> **RECORDS FOR THE EXERCISE**:

/---

Lemma update_idom_ok k done b rest idom ch : rpo = done ++ b :: rest -> round_inv k done idom ->
  exists idom' ch', update_idom bb label (idom, ch) b = Ok (idom', ch') /\ round_inv k (done ++ [b]) idom' /\
    (ch' = false -> ch = false /\ idom' = idom /\ (b <> 0 -> meets idom b)) /\
    ((b <> 0 -> meets idom b) -> idom' = idom /\ ch' = ch).
Proof.
  intros E Hinv. pose proof (ri_tree _ _ _ Hinv) as Ht. assert (b ∈ rpo) as Hb by (rewrite E; apply elem_of_app; right; by left).
  unfold update_idom. destruct (Z.eqb_spec b 0) as [->|Hb0].
  - exists idom, ch. split_and!; [done| |by intros ->|done]. destruct Hinv as [I1 I2 I3 I4 I5]. split; [done|done| |done|done].
    intros x [Hx| ->%list_elem_of_singleton]%elem_of_app; [by apply I3|]. split; [split; [done|rewrite (to_root _ Ht); lia]|].
    intros d ->%anc_root ns Hp _. by apply (path_ends _ _ _ _ Hp).
  - pose proof (rpo_range b Hb) as Hr. destruct (block_at bb b Hr) as (blk & -> & _ & _ & Hpred). cbn [mbind Res_bind]. rewrite Hpred.
    destruct (oo_parent _ _ _ Hord b Hb Hb0) as (p & Hp & Hs & Hlt). pose proof (proj1 (succs_preds bb He _ _) Hs) as Hpb.
    destruct (ri_done _ _ _ Hinv p (rpo_before done b rest p E Hp Hlt)) as [Hps _].
    destruct (meet_preds_ok idom Ht (preds bb b)) as (z & -> & Hz); [intros q Hq; by apply (preds_range bb He) in Hq as [? _]|].
    cbn [mbind Res_bind]. destruct Hz as [[_ Hz]|(Hz & _ & Hmeet)]; [by apply Hz in Hps|].
    assert (num label b < num label z) as Hbz.
    { destruct (anc_set idom Ht z p Hps); [|lia]. apply (Hmeet z); [constructor|done..]. }
    pose proof (rpo_range z (proj1 Hz)) as Hzr. unfold in_range in Hzr, Hr. rewrite (proj2 (Z.ltb_ge z 0)) by lia.
    rewrite (vec_at_num idom bb b (to_length _ Ht) Hr). cbn [mbind Res_bind].
    pose proof (step_inv k done rest b z idom E Hb0 Hinv Hz Hbz Hmeet) as Hinv'.
    assert (meets idom b -> num idom b = z) as Huniq.
    { intros [Hbs Hm]. assert (forall d, anc (num idom) d (num idom b) <-> anc (num idom) d z) as Hsame by (intros d; by rewrite Hm, Hmeet).
      apply (anc_antisym idom Ht); [by apply (to_set _ Ht)|done|apply Hsame; constructor|apply Hsame; constructor]. }
    destruct (Z.eqb_spec (num idom b) z) as [Ez|Ez].
    + exists idom, ch. assert (<[Z.to_nat b := z]> idom = idom) as Eid.
      { apply list_insert_id. unfold num in Ez. pose proof (to_length _ Ht). destruct (lookup_lt_is_Some_2 idom (Z.to_nat b)) as [v Hv]; [unfold vec_size in Hr; lia|].
        rewrite Hv in Ez |- *. cbn in Ez. by subst. }
      rewrite Eid in Hinv'. split_and!; [done..| |done]. intros ->. split_and!; [done..|]. intros _. split; [split; [done|lia]|]. intros d. by rewrite Ez, Hmeet.
    + assert (vec_set idom b z = Ok (<[Z.to_nat b := z]> idom)) as ->.
      { apply vec_set_Ok. pose proof (to_length _ Ht). unfold vec_size in *. split; [lia|done]. }
      cbn [mbind Res_bind]. eexists _, true. split_and!; [done..|]. intros Hm. by destruct Ez; apply Huniq, Hm.
Qed.
(* ===== verification/Loops.v ===== *)
(** * Loops

    src/khir/asm/loops.cc: the natural loops of a function and the tree of their
    nesting, built with union-find from the smallest loop up, and the depth of every
    block in that tree, by which src/khir/asm/live_intervals.cc weighs the cost of
    spilling a value.  [sort] is how [std::sort] orders headers whose loops have the
    same size.  Loops are [gset]s; the order in which a hash set is walked decides only
    how paths of the union-find are compressed. *)
From stdpp Require Import sorting.
From S2P Require Import Prelude FunctionBuilder CfgSimplify CfgMerge CfgOutput Utilities Dominators.

(** ** Dominance in the tree *)
Fixpoint DominatesHelper (fuel : nat) (dom_tree : list (list Z)) (curr target : Z) : Res bool :=
  match fuel with
  | O => NoFuel
  | S fuel =>
      if curr =? target then Ok true
      else
        children ← vec_at dom_tree curr;
        (fix loop (children : list Z) : Res bool :=
          match children with
          | [] => Ok false
          | x :: children =>
              found ← DominatesHelper fuel dom_tree x target;
              if found : bool then Ok true else loop children
          end) children
  end.

Definition Dominates (dom_tree : list (list Z)) (i j : Z) : Res bool :=
  DominatesHelper (S (length dom_tree)) dom_tree i j.
Lemma GenerateValues_spec fuel x values curr : (length values - curr < fuel)%nat -> (curr < length values)%nat ->
  exists b, GenerateValues fuel x values curr = Ok b /\
    (x <> -1 -> b = true <-> x ∈ drop curr values).
Proof.
  revert curr. induction fuel as [|fuel IH]; intros curr Hf Hc; [lia|]. cbn [GenerateValues].
  assert (forall n size, (length values - curr <= n)%nat -> x <> -1 ->
    CmpEqConst x (constants_from values curr n size) = true <-> x ∈ drop curr values) as Hall.
  { intros n size Hn Hx. rewrite CmpEqConst_from, take_ge by (rewrite length_drop; lia). naive_solver. }
  case_decide as H8.
  - destruct (IH (curr + 8)%nat) as (b & -> & Hb); [lia..|]. cbn [mbind Res_bind]. eexists. split; [done|].
    intros Hx. rewrite <- (take_drop 8 (drop curr values)), elem_of_app, drop_drop.
    pose proof (CmpEqConst_from x values curr 8 8) as Hcmp. specialize (Hb Hx).
    destruct (CmpEqConst x _); [split; [|done]; intros _; left; destruct (proj1 Hcmp eq_refl) as [|[]]; [done|lia]|].
    rewrite Hb. split; [by right|]. intros [Hin|]; [|done]. discriminate (proj2 Hcmp (or_introl Hin)).
  - case_decide; [eexists; split; [done|]; by apply Hall|].
    case_decide; [eexists; split; [done|]; by apply Hall|].
    destruct (lookup_lt_is_Some_2 values curr Hc) as [v Hv]. rewrite (vec_at_nat _ _ _ Hv). cbn [mbind Res_bind].
    eexists. split; [done|]. intros _. rewrite (drop_S _ _ _ Hv), drop_ge by lia.
    rewrite Z.eqb_eq, list_elem_of_singleton. done.
Qed.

\---

> **DIRECTIONS**: Your answer should be every entry above, repeated exactly.

> **WRITTEN RESPONSE**:
Lemma update_idom_ok k done b rest idom ch : rpo = done ++ b :: rest -> round_inv k done idom ->
  exists idom' ch', update_idom bb label (idom, ch) b = Ok (idom', ch') /\ round_inv k (done ++ [b]) idom' /\
    (ch' = false -> ch = false /\ idom' = idom /\ (b <> 0 -> meets idom b)) /\
    ((b <> 0 -> meets idom b) -> idom' = idom /\ ch' = ch).
Proof.
  intros E Hinv. pose proof (ri_tree _ _ _ Hinv) as Ht. assert (b ∈ rpo) as Hb by (rewrite E; apply elem_of_app; right; by left).
  unfold update_idom. destruct (Z.eqb_spec b 0) as [->|Hb0].
  - exists idom, ch. split_and!; [done| |by intros ->|done]. destruct Hinv as [I1 I2 I3 I4 I5]. split; [done|done| |done|done].
    intros x [Hx| ->%list_elem_of_singleton]%elem_of_app; [by apply I3|]. split; [split; [done|rewrite (to_root _ Ht); lia]|].
    intros d ->%anc_root ns Hp _. by apply (path_ends _ _ _ _ Hp).
  - pose proof (rpo_range b Hb) as Hr. destruct (block_at bb b Hr) as (blk & -> & _ & _ & Hpred). cbn [mbind Res_bind]. rewrite Hpred.
    destruct (oo_parent _ _ _ Hord b Hb Hb0) as (p & Hp & Hs & Hlt). pose proof (proj1 (succs_preds bb He _ _) Hs) as Hpb.
    destruct (ri_done _ _ _ Hinv p (rpo_before done b rest p E Hp Hlt)) as [Hps _].
    destruct (meet_preds_ok idom Ht (preds bb b)) as (z & -> & Hz); [intros q Hq; by apply (preds_range bb He) in Hq as [? _]|].
    cbn [mbind Res_bind]. destruct Hz as [[_ Hz]|(Hz & _ & Hmeet)]; [by apply Hz in Hps|].
    assert (num label b < num label z) as Hbz.
    { destruct (anc_set idom Ht z p Hps); [|lia]. apply (Hmeet z); [constructor|done..]. }
    pose proof (rpo_range z (proj1 Hz)) as Hzr. unfold in_range in Hzr, Hr. rewrite (proj2 (Z.ltb_ge z 0)) by lia.
    rewrite (vec_at_num idom bb b (to_length _ Ht) Hr). cbn [mbind Res_bind].
    pose proof (step_inv k done rest b z idom E Hb0 Hinv Hz Hbz Hmeet) as Hinv'.
    assert (meets idom b -> num idom b = z) as Huniq.
    { intros [Hbs Hm]. assert (forall d, anc (num idom) d (num idom b) <-> anc (num idom) d z) as Hsame by (intros d; by rewrite Hm, Hmeet).
      apply (anc_antisym idom Ht); [by apply (to_set _ Ht)|done|apply Hsame; constructor|apply Hsame; constructor]. }
    destruct (Z.eqb_spec (num idom b) z) as [Ez|Ez].
    + exists idom, ch. assert (<[Z.to_nat b := z]> idom = idom) as Eid.
      { apply list_insert_id. unfold num in Ez. pose proof (to_length _ Ht). destruct (lookup_lt_is_Some_2 idom (Z.to_nat b)) as [v Hv]; [unfold vec_size in Hr; lia|].
        rewrite Hv in Ez |- *. cbn in Ez. by subst. }
      rewrite Eid in Hinv'. split_and!; [done..| |done]. intros ->. split_and!; [done..|]. intros _. split; [split; [done|lia]|]. intros d. by rewrite Ez, Hmeet.
    + assert (vec_set idom b z = Ok (<[Z.to_nat b := z]> idom)) as ->.
      { apply vec_set_Ok. pose proof (to_length _ Ht). unfold vec_size in *. split; [lia|done]. }
      cbn [mbind Res_bind]. eexists _, true. split_and!; [done..|]. intros Hm. by destruct Ez; apply Huniq, Hm.
Qed.
(* ===== verification/Loops.v ===== *)
(** * Loops

    src/khir/asm/loops.cc: the natural loops of a function and the tree of their
    nesting, built with union-find from the smallest loop up, and the depth of every
    block in that tree, by which src/khir/asm/live_intervals.cc weighs the cost of
    spilling a value.  [sort] is how [std::sort] orders headers whose loops have the
    same size.  Loops are [gset]s; the order in which a hash set is walked decides only
    how paths of the union-find are compressed. *)
From stdpp Require Import sorting.
From S2P Require Import Prelude FunctionBuilder CfgSimplify CfgMerge CfgOutput Utilities Dominators.

(** ** Dominance in the tree *)
Fixpoint DominatesHelper (fuel : nat) (dom_tree : list (list Z)) (curr target : Z) : Res bool :=
  match fuel with
  | O => NoFuel
  | S fuel =>
      if curr =? target then Ok true
      else
        children ← vec_at dom_tree curr;
        (fix loop (children : list Z) : Res bool :=
          match children with
          | [] => Ok false
          | x :: children =>
              found ← DominatesHelper fuel dom_tree x target;
              if found : bool then Ok true else loop children
          end) children
  end.

Definition Dominates (dom_tree : list (list Z)) (i j : Z) : Res bool :=
  DominatesHelper (S (length dom_tree)) dom_tree i j.
Lemma GenerateValues_spec fuel x values curr : (length values - curr < fuel)%nat -> (curr < length values)%nat ->
  exists b, GenerateValues fuel x values curr = Ok b /\
    (x <> -1 -> b = true <-> x ∈ drop curr values).
Proof.
  revert curr. induction fuel as [|fuel IH]; intros curr Hf Hc; [lia|]. cbn [GenerateValues].
  assert (forall n size, (length values - curr <= n)%nat -> x <> -1 ->
    CmpEqConst x (constants_from values curr n size) = true <-> x ∈ drop curr values) as Hall.
  { intros n size Hn Hx. rewrite CmpEqConst_from, take_ge by (rewrite length_drop; lia). naive_solver. }
  case_decide as H8.
  - destruct (IH (curr + 8)%nat) as (b & -> & Hb); [lia..|]. cbn [mbind Res_bind]. eexists. split; [done|].
    intros Hx. rewrite <- (take_drop 8 (drop curr values)), elem_of_app, drop_drop.
    pose proof (CmpEqConst_from x values curr 8 8) as Hcmp. specialize (Hb Hx).
    destruct (CmpEqConst x _); [split; [|done]; intros _; left; destruct (proj1 Hcmp eq_refl) as [|[]]; [done|lia]|].
    rewrite Hb. split; [by right|]. intros [Hin|]; [|done]. discriminate (proj2 Hcmp (or_introl Hin)).
  - case_decide; [eexists; split; [done|]; by apply Hall|].
    case_decide; [eexists; split; [done|]; by apply Hall|].
    destruct (lookup_lt_is_Some_2 values curr Hc) as [v Hv]. rewrite (vec_at_nat _ _ _ Hv). cbn [mbind Res_bind].
    eexists. split; [done|]. intros _. rewrite (drop_S _ _ _ Hv), drop_ge by lia.
    rewrite Z.eqb_eq, list_elem_of_singleton. done.
Qed.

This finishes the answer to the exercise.